Las primeras rampas no se hicieron tan duras. Con esto puede cualquiera, llegamos a pensar. No será para tanto estar un mes en casa. Un mes que primero fueron dos semanas, aunque sabíamos que aquello era imposible. Después el mes fue mes, más tarde mes y medio; y al final nos robaron entera la primavera. El confinamiento es como el Tourmalet. Lo peor que se puede hacer es buscar el final con la mirada, pero todos caemos en la tentación. No somos Chris Froome, que arranca con su movimiento de molinillo, con la mirada fija en el asfalto y la mente centrada en cada pedalada.

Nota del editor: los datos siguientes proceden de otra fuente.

(** ** Runtime lemmas *)

Lemma truediv_ok (a b : Q) : ~ (b == 0)%Q -> Py.truediv a b = inr (a / b)%Q.
Proof.
  intros Hb. unfold Py.truediv.
  destruct (Qeq_bool b 0) eqn:E; [|reflexivity].
  apply Qeq_bool_iff in E. contradiction.
Qed.

Lemma min_le_r (a b : Q) : (Py.min a b <= b)%Q.
Proof. unfold Py.min. destruct (Qlt_le_dec b a); lra. Qed.

Lemma min_le_l (a b : Q) : (Py.min a b <= a)%Q.
Proof. unfold Py.min. destruct (Qlt_le_dec b a); lra. Qed.

Lemma min_lt_r (a b : Q) : (b < a)%Q -> Py.min a b = b.
Proof. intros H. unfold Py.min. destruct (Qlt_le_dec b a); [reflexivity|lra]. Qed.

Lemma min_le_id (a b : Q) : (a <= b)%Q -> Py.min a b = a.
Proof. intros H. unfold Py.min. destruct (Qlt_le_dec b a); [lra|reflexivity]. Qed.

Lemma getitem_Some {A : Type} (d : gmap string A) (k : string) (v : A) :
  d !! k = Some v -> Py.getitem d k = inr v.
Proof. intros H. unfold Py.getitem. by rewrite H. Qed.

(** ** The loops return their closed forms *)

Lemma green_sum_insert (ls : gmap string LaneTiming) (k : string) (t : LaneTiming) :
  ls !! k = None -> green_sum (<[k := t]> ls) = green_sum ls + green_time t.
Proof.
  intros Hk. unfold green_sum.
  rewrite map_fold_insert_L; [reflexivity| |exact Hk].
  intros. lia.
Qed.

Lemma flow_ratio_loop_ok (self : TrafficSignalOptimizer)
    (lane_counts : gmap string (gmap string Z)) :
  ~ (saturation_flow self == 0)%Q ->
  flow_ratio_loop self lane_counts
  = inr (lane_datum self <$> lane_counts, saturation_sum self lane_counts).
Proof.
  intros Hsf. unfold flow_ratio_loop, saturation_sum.
  induction lane_counts as [|lane counts m Hnone Hfirst IH] using map_first_key_ind.
  - by rewrite !map_fold_empty, fmap_empty.
  - rewrite !map_fold_insert_first_key by done.
    rewrite IH. cbn. rewrite truediv_ok by done. cbn.
    by rewrite fmap_insert.
Qed.

Lemma green_loop_ok (self : TrafficSignalOptimizer)
    (lane_data : gmap string LaneData) (g : gmap string Z -> LaneData)
    (Y : Q) (ct teg : Z) (m : gmap string (gmap string Z)) :
  (forall k c, m !! k = Some c -> lane_data !! k = Some (g c)) ->
  let ls := (fun c => lane_timing self Y ct teg (g c)) <$> m in
  green_loop self lane_data Y ct teg m = inr (ls, green_sum ls).
Proof.
  intros Hld. cbn zeta. unfold green_loop.
  induction m as [|lane counts m Hnone Hfirst IH] using map_first_key_ind.
  - by rewrite map_fold_empty, fmap_empty.
  - rewrite map_fold_insert_first_key by done.
    rewrite IH.
    2:{ intros k c Hk. apply Hld. rewrite lookup_insert_ne; [done|].
        intros ->. congruence. }
    cbn. rewrite (getitem_Some _ _ (g counts)).
    2:{ apply Hld. by rewrite lookup_insert_eq. }
    cbn. rewrite fmap_insert, green_sum_insert.
    2:{ by rewrite lookup_fmap, Hnone. }
    unfold lane_timing, raw_green_of.
    destruct (Qlt_le_dec 0 Y) as [Hpos|Hle]; cbn.
    + rewrite truediv_ok by lra. reflexivity.
    + reflexivity.
Qed.

Lemma optimize_signals_plan (self : TrafficSignalOptimizer)
    (lane_counts : gmap string (gmap string Z)) :
  ~ (saturation_flow self == 0)%Q ->
  optimize_signals self lane_counts = inr (plan self lane_counts).
Proof.
  intros Hsf. unfold optimize_signals.
  rewrite flow_ratio_loop_ok by done. cbn.
  set (Y := saturation_sum self lane_counts).
  assert (Hden : ~ (1 - Py.min Y 0.95 == 0)%Q).
  { pose proof (min_le_r Y 0.95%Q). lra. }
  assert (Hloop : forall ct teg,
    green_loop self (lane_datum self <$> lane_counts) Y ct teg lane_counts
    = inr ((fun c => lane_timing self Y ct teg (lane_datum self c)) <$> lane_counts,
           green_sum ((fun c => lane_timing self Y ct teg (lane_datum self c))
                        <$> lane_counts))).
  { intros ct teg. apply (green_loop_ok self _ (lane_datum self)).
    intros k c Hk. by rewrite lookup_fmap, Hk. }
  unfold plan, nominal_cycle. fold Y.
  destruct (Qlt_le_dec 0 (Py.min Y 0.95)) as [Hpos|Hle]; cbn.
  - rewrite truediv_ok by done. cbn. rewrite Hloop. reflexivity.
  - rewrite Hloop. reflexivity.
Qed.

Lemma init_saturation_flow : ~ (saturation_flow init == 0)%Q.
Proof. vm_compute. discriminate. Qed.

(** Every request is answered by its closed form: no exception is raised. *)
Lemma optimize_signals_init (lane_counts : gmap string (gmap string Z)) :
  optimize_signals init lane_counts = inr (plan init lane_counts).
Proof. apply optimize_signals_plan, init_saturation_flow. Qed.

(** ** Density *)

Lemma density_is_sum (self : TrafficSignalOptimizer) (counts : gmap string Z) :
  (calculate_traffic_density self counts == density_spec self counts)%Q.
Proof.
  unfold calculate_traffic_density, density_spec.
  rewrite map_fold_foldr.
  induction (map_to_list counts) as [|[k c] l IH]; cbn.
  - reflexivity.
  - rewrite IH. unfold Py.get. cbn. apply Qplus_comm.
Qed.

Lemma density_doubled (self : TrafficSignalOptimizer) (counts : gmap string Z) :
  (calculate_traffic_density self (doubled counts)
   == 2 * calculate_traffic_density self counts)%Q.
Proof.
  unfold calculate_traffic_density, doubled.
  rewrite map_fold_fmap, !map_fold_foldr.
  induction (map_to_list counts) as [|[k c] l IH]; cbn.
  - reflexivity.
  - rewrite IH, inject_Z_mult. change (inject_Z 2) with 2%Q.
    generalize (Py.get (weights self) k 1.0%Q); intros w.
    match goal with |- (2 * ?s + _ == _)%Q => generalize s end. intros s.
    ring.
Qed.

Lemma density_all_zero (self : TrafficSignalOptimizer) (counts : gmap string Z) :
  map_Forall (fun _ c => c = 0) counts ->
  (calculate_traffic_density self counts == 0)%Q.
Proof.
  unfold calculate_traffic_density.
  induction counts as [|k c m Hnone Hfirst IH] using map_first_key_ind; intros Hz.
  - by rewrite map_fold_empty.
  - rewrite map_fold_insert_first_key by done.
    apply map_Forall_insert in Hz as [-> Hm]; [|done].
    rewrite (IH Hm). cbn. ring.
Qed.

Lemma saturation_sum_all_zero (self : TrafficSignalOptimizer)
    (lane_counts : gmap string (gmap string Z)) :
  all_zero lane_counts -> (saturation_sum self lane_counts == 0)%Q.
Proof.
  unfold saturation_sum, all_zero.
  induction lane_counts as [|k c m Hnone Hfirst IH] using map_first_key_ind; intros Hz.
  - by rewrite map_fold_empty.
  - rewrite map_fold_insert_first_key by done.
    apply map_Forall_insert in Hz as [Hc Hm]; [|done].
    rewrite (IH Hm). cbn. rewrite (density_all_zero self c Hc).
    unfold Qdiv. ring.
Qed.

(** C6.  For every count table and every weight table,
    [calculate_traffic_density] is the sum over the categories of the
    count times the weight (1.0 for an unconfigured category); doubling
    every count doubles the density; the empty table has density 0.  The
    three facts hold for all integer counts, the non-negative ones
    included. *)
Theorem density_sum_linear_empty
    (self : TrafficSignalOptimizer) (counts : gmap string Z) :
  (calculate_traffic_density self counts == density_spec self counts)%Q
  /\ (calculate_traffic_density self (doubled counts)
      == 2 * calculate_traffic_density self counts)%Q
  /\ calculate_traffic_density self ∅ = 0%Q.
Proof.
  split; [apply density_is_sum|].
  split; [apply density_doubled|].
  unfold calculate_traffic_density. by rewrite map_fold_empty.
Qed.

(** ** Lane tables *)

Lemma plan_lanes_lookup (self : TrafficSignalOptimizer)
    (lane_counts : gmap string (gmap string Z)) (lane : string) (t : LaneTiming) :
  lanes (plan self lane_counts) !! lane = Some t ->
  exists counts,
    lane_counts !! lane = Some counts
    /\ t = lane_timing self (saturation_sum self lane_counts)
             (cycle_time (plan self lane_counts))
             (cycle_time (plan self lane_counts) - total_lost_time self)
             (lane_datum self counts).
Proof.
  cbn. rewrite lookup_fmap. intros Ht.
  destruct (lane_counts !! lane) as [counts|]; [|discriminate].
  exists counts. split; [reflexivity|]. cbn in Ht. congruence.
Qed.

Lemma green_sum_lower_bound (b : Z) (ls : gmap string LaneTiming) :
  map_Forall (fun _ t => b <= green_time t) ls ->
  b * Z.of_nat (size ls) <= green_sum ls.
Proof.
  induction ls as [|k t m Hnone Hfirst IH] using map_first_key_ind; intros Hall.
  - unfold green_sum. rewrite map_fold_empty, map_size_empty. lia.
  - apply map_Forall_insert in Hall as [Ht Hm]; [|done].
    rewrite green_sum_insert, map_size_insert_None by done.
    specialize (IH Hm). lia.
Qed.

Lemma plan_green_floor (self : TrafficSignalOptimizer)
    (lane_counts : gmap string (gmap string Z)) :
  map_Forall (fun _ t => min_green_time self <= green_time t)
             (lanes (plan self lane_counts)).
Proof.
  intros lane t Ht. apply plan_lanes_lookup in Ht as (counts & _ & ->).
  cbn. lia.
Qed.

(** ** Rounding and the sum of the green times *)

Lemma round_ge (x : Q) : (x - (1 # 2) <= inject_Z (Py.round x))%Q.
Proof.
  unfold Py.round.
  pose proof (Qfloor_le x) as Hlo.
  pose proof (Qlt_floor x) as Hhi.
  rewrite inject_Z_plus in Hhi.
  destruct (Qcompare_spec (x - inject_Z (Qfloor x)) (1 # 2)) as [He|Hl|Hg].
  - destruct (Z.even (Qfloor x)); [|rewrite inject_Z_plus]; lra.
  - lra.
  - rewrite inject_Z_plus. lra.
Qed.

Lemma nominal_cycle_no_demand (Y : Q) :
  (Y <= 0)%Q -> nominal_cycle init Y = min_cycle_time init.
Proof.
  intros HY. unfold nominal_cycle.
  rewrite min_le_id by (apply Qle_trans with 0%Q; [exact HY|vm_compute; discriminate]).
  destruct (Qlt_le_dec 0 Y) as [Hpos|Hle]; [lra|reflexivity].
Qed.

Lemma raw_green_no_demand (Y : Q) (teg : Z) (d : LaneData) :
  (Y <= 0)%Q -> raw_green_of Y teg d = (inject_Z teg / 4)%Q.
Proof.
  intros HY. unfold raw_green_of.
  destruct (Qlt_le_dec 0 Y) as [Hpos|Hle]; [lra|reflexivity].
Qed.

Lemma green_sum_constant (b : Z) (ls : gmap string LaneTiming) :
  map_Forall (fun _ t => green_time t = b) ls ->
  green_sum ls = b * Z.of_nat (size ls).
Proof.
  induction ls as [|k t m Hnone Hfirst IH] using map_first_key_ind; intros Hall.
  - unfold green_sum. rewrite map_fold_empty, map_size_empty. lia.
  - apply map_Forall_insert in Hall as [Ht Hm]; [|done].
    rewrite green_sum_insert, map_size_insert_None by done.
    specialize (IH Hm). lia.
Qed.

Al principio, lo reconozco, estaba bien. Descansar unos días me venía genial. Pero, inevitablemente, uno acaba hasta las narices del virus y del confinamiento. Y cada noticia, cada comparecencia del presidente, no hace más que sumar kilómetros a nuestro Tourmalet particular. Día tras día, la misma rutina. Una pedalada más. Y después, otra.

El ciclismo es uno de los deportes más duros que existen. Las etapas de seis o siete horas se tienen que hacer muy largas; y los puertos, eternos. Desde nuestro encierro, cada kilómetro que pasa, cada día, las rampas parecen más empinadas; y cualquier tarea nos resulta más dura que subir La Huesera, camino de los Lagos de Covadonga.

Nada podemos cambiar, además: cumplimos órdenes del jefe de equipo, siendo nuestra única misión tirar. Nada de escapadas. De nuevo, una mirada hacia arriba. Craso error: la cima sigue lejana, y la moral, cae.

La vida parece hoy Alpe d’Huez sin siquiera asfaltar. Hay que subir el Zoncolan con las dos ruedas pinchadas. Y se nos sale la cadena, como a Andy Schleck en 2010. Toca sufrir y seguir, resistir. Nosotros solo somos sprinters que ansían la vuelta de las aburridas y rutinarias etapas llanas.